Die Forscher um Colin haben nun die kollektive Dynamik sowie die chemotaktische Reaktion von E. coli-Zellen bei unterschiedlicher Zelldichte untersucht. Dazu analysierten sie das Bakterienschwimmen in kontrollierten Gradienten eines chemischen Lockstoffs mithilfe neuer Bildanalysemethoden.

Bei hoher Zelldichte übernimmt das Kollektiv

Im Experiment verglichen die Forscher die Bewegung des Kollektivs mit der Chemotaxis einzelner Bakterien. Dabei stellten sie fest, dass die kollektive Bewegung bei zunehmender Zelldichte dominiert und die Chemotaxis stark reduziert: Die Neuausrichtungen des Bakterienkollektivs scheinen den chemosensorischen Mechanismus zu stören. „Während die Zelle schwimmt, überwacht sie innerhalb weniger Sekunden die Veränderung der Konzentration attraktiver chemischer Stoffe, um zu entscheiden, ob sie innehalten soll. Wenn sich in dieser Zeit die Richtung, in der die Zelle schwimmt, signifikant geändert hat, wird die bakterielle Chemotaxis ineffizient“, erklärt Projektleiter Colin.

„Als wir die experimentell beobachtete kollektive Bewegung mit numerischen Simulationen verglichen, stellten wir fest, dass die Wirkung des direkten Kontaktes zwischen den Bakterien zweitrangig ist.“ Viel wichtiger seien Mikroströmungen und Wirbel, die bei Flüssigkeitsverdrängungen entstehen.
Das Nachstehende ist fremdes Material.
(* ===== verification/Vmess.v ===== *)
(** * Vmess: requests, chunks and responses of the VMess client

    [prototype/vmess/src/protocol.rs] and [lib.rs]. The hashes, the block cipher, the
    AEAD, CRC-32, the randomness and the clock are parameters; the key derivation, the
    checksum and the chunk streams are the code's. *)
From Stdlib Require Import ZArith Lia Strings.Byte Ascii String.
From stdpp Require Import base list numbers option strings.
From S2P Require Import Prelude Net Wire AeadStream.
Local Open Scope string_scope.
Local Open Scope nat_scope.

Abbreviation vm := (outcome Error).

Definition CHUNK_LIMIT : nat := Z.to_nat 16383.
Definition CMD_TCP : Z := 1.
Definition CMD_UDP : Z := 2.
Definition OPTION_STANDARD_CHUNK : Z := 1.
Definition SECURITY_AES_128_GCM : Z := 3.
Definition AEAD_TAG_SIZE : nat := 16.

Definition ascii_bytes (s : string) : bytes := List.map (λ c, z2b (Z.of_nat (nat_of_ascii c))) (list_ascii_of_string s).
Definition VMESS_AEAD_KDF : bytes := ascii_bytes "VMess AEAD KDF".
Definition CMD_KEY_SALT : bytes := ascii_bytes "c48619fe-8f02-49e0-b9e9-edf763e17e21".
Definition AUTH_ID_KEY : bytes := ascii_bytes "AES Auth ID Encryption".
Definition HEADER_LEN_KEY : bytes := ascii_bytes "VMess Header AEAD Key_Length".
Definition HEADER_LEN_IV : bytes := ascii_bytes "VMess Header AEAD Nonce_Length".
Definition HEADER_KEY : bytes := ascii_bytes "VMess Header AEAD Key".
Definition HEADER_IV : bytes := ascii_bytes "VMess Header AEAD Nonce".
Definition RESP_LEN_KEY : bytes := ascii_bytes "AEAD Resp Header Len Key".
Definition RESP_LEN_IV : bytes := ascii_bytes "AEAD Resp Header Len IV".
Definition RESP_HEADER_KEY : bytes := ascii_bytes "AEAD Resp Header Key".
Definition RESP_HEADER_IV : bytes := ascii_bytes "AEAD Resp Header IV".

Record RequestContext := { request_iv : bytes; request_key : bytes; response_auth : byte }.

Definition protocol_error (text : string) : Error := mk_error "outbound-protocol" text.

(** ** The checksum *)
Definition fnv1a_step (hash : Z) (b : byte) : Z := wrap_u 32 (Z.lxor hash (b2z b) * 16777619).
Definition fnv1a (l : bytes) : Z := fold_left fnv1a_step l 2166136261%Z.

Section protocol.
Context (aes128 : Aead) (hmac_sha256 : bytes → bytes → bytes) (sha256 md5 : bytes → bytes) (encrypt_block : bytes → bytes → bytes) (crc32 : bytes → Z).

(** ** Key derivation *)
Definition xor_bytes (z : Z) (l : bytes) : bytes := List.map (λ b, z2b (Z.lxor (b2z b) z)) l.
Definition resize (n : nat) (l : bytes) : bytes := (take n l ++ replicate (n - length l) x00)%list.

Definition hmac_with_hash (hash : bytes → bytes) (key msg : bytes) : bytes :=
  let normalized := resize 64 (if 64 <? length key then hash key else key) in
  hash (xor_bytes 92 normalized ++ hash (xor_bytes 54 normalized ++ msg))%list.

(** The keys are matched from the last one on; the list here is reversed. *)
Fixpoint nested_hmac_rev (keys : list bytes) (msg : bytes) : option bytes :=
  match keys with
  | [] => None
  | [key] => Some (hmac_sha256 key msg)
  | key :: parents => Some (hmac_with_hash (λ l, default [] (nested_hmac_rev parents l)) key msg)
  end.
Definition nested_hmac (keys : list bytes) (msg : bytes) : vm bytes := expect (nested_hmac_rev (reverse keys) msg).

Definition kdf (key : bytes) (path : list bytes) : vm bytes := nested_hmac (VMESS_AEAD_KDF :: path) key.
Definition kdf16 (key : bytes) (path : list bytes) : vm bytes := digest ← kdf key path; slice digest 0 16.
Definition kdf12 (key : bytes) (path : list bytes) : vm bytes := digest ← kdf key path; slice digest 0 12.

Definition command_key (user_id : bytes) : bytes := md5 (user_id ++ CMD_KEY_SALT).
Definition sha256_16 (l : bytes) : bytes := take 16 (sha256 l).

(** ** Sealing *)
Definition encrypt_aead (key nonce ad plaintext : bytes) : vm bytes :=
  if length key =? 16 then ok_or (seal key nonce ad plaintext) (mk_error "outbound-crypto" "VMess AEAD encrypt failed: {error:?}")
  else Err (mk_error "outbound-crypto" "failed initializing VMess AEAD cipher: {error:?}").
Definition decrypt_aead (key nonce ad ciphertext : bytes) : vm bytes :=
  if length key =? 16 then ok_or (unseal key nonce ad ciphertext) (mk_error "outbound-crypto" "VMess AEAD decrypt failed: {error:?}")
  else Err (mk_error "outbound-crypto" "failed initializing VMess AEAD cipher: {error:?}").

(** ** Requests *)
Definition write_address (target : SocketAddr) : bytes :=
  (to_be 2 (sa_port target) ++ [z2b (if is_ipv4 (sa_ip target) then 1 else 3)] ++ octets (sa_ip target))%list.

Definition header_fields (command : Z) (target : SocketAddr) (c : RequestContext) : bytes :=
  ([x01] ++ request_iv c ++ request_key c ++
   [response_auth c; z2b OPTION_STANDARD_CHUNK; z2b SECURITY_AES_128_GCM; x00; z2b command] ++ write_address target)%list.
Definition instruction_header (command : Z) (target : SocketAddr) (c : RequestContext) : bytes :=
  let header := header_fields command target c in (header ++ to_be 4 (fnv1a header))%list.

(** [auth_id] at a time in seconds, with the four random bytes drawn *)
Definition auth_id (cmd_key : bytes) (timestamp : Z) (random4 : bytes) : vm bytes :=
  let head := (to_be 8 timestamp ++ random4)%list in
  let plaintext := (head ++ to_be 4 (crc32 head))%list in
  key ← kdf16 cmd_key [AUTH_ID_KEY];
  Ok (encrypt_block key plaintext).

Definition encrypt_header_length (cmd_key id nonce : bytes) (length : nat) : vm bytes :=
  n ← ok_or (try_u 16 (Z.of_nat length)) (protocol_error "VMess header is too large");
  key ← kdf16 cmd_key [HEADER_LEN_KEY; id; nonce];
  iv ← kdf12 cmd_key [HEADER_LEN_IV; id; nonce];
  encrypt_aead key iv id (to_be 2 n).

Definition encrypt_header (cmd_key id nonce header : bytes) : vm bytes :=
  key ← kdf16 cmd_key [HEADER_KEY; id; nonce];
  iv ← kdf12 cmd_key [HEADER_IV; id; nonce];
  encrypt_aead key iv id header.

Definition request (cmd_key : bytes) (timestamp : Z) (random4 nonce8 : bytes) (command : Z) (target : SocketAddr) (c : RequestContext) : vm bytes :=
  id ← auth_id cmd_key timestamp random4;
  let header := instruction_header command target c in
  encrypted_length ← encrypt_header_length cmd_key id nonce8 (length header);
  encrypted_header ← encrypt_header cmd_key id nonce8 header;
  Ok (id ++ encrypted_length ++ nonce8 ++ encrypted_header)%list.

(** ** Chunks *)
Definition chunk_nonce (counter : Z) (iv : bytes) : bytes := (to_be 2 counter ++ take 10 (drop 2 iv))%list.

Definition encrypt_chunk (key iv : bytes) (counter : Z) (payload : bytes) : vm bytes :=
  ciphertext ← encrypt_aead key (chunk_nonce counter iv) [] payload;
  n ← ok_or (try_u 16 (Z.of_nat (length ciphertext))) (protocol_error "VMess encrypted chunk is too large");
  Ok (to_be 2 n ++ ciphertext)%list.
Definition decrypt_chunk (key iv : bytes) (counter : Z) (ciphertext : bytes) : vm bytes :=
  decrypt_aead key (chunk_nonce counter iv) [] ciphertext.

(** ** Responses *)
Definition decrypt_response_length (key iv packet : bytes) : vm bytes :=
  k ← kdf16 key [RESP_LEN_KEY]; n ← kdf12 iv [RESP_LEN_IV]; decrypt_aead k n [] packet.
Definition decrypt_response_header (key iv packet : bytes) : vm bytes :=
  k ← kdf16 key [RESP_HEADER_KEY]; n ← kdf12 iv [RESP_HEADER_IV]; decrypt_aead k n [] packet.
Anscheinend sind die Bakterien also im Kollektiv den hydrodynamischen Wechselwirkungen mit ihrer Umgebung ausgeliefert.

Bakterien schwärmen nicht ziellos

Dies hat wichtige Konsequenzen für das Verhalten von Bakterien bei hoher Zelldichte. So wird etwa die chemotaktische Anhäufung von Bakterien in der Nähe von Nahrungsquellen limitiert. Das könnte eine wichtige Rolle für die Ressourcenverteilung innerhalb der Bakterienpopulationen und deren Selbstorganisation spielen.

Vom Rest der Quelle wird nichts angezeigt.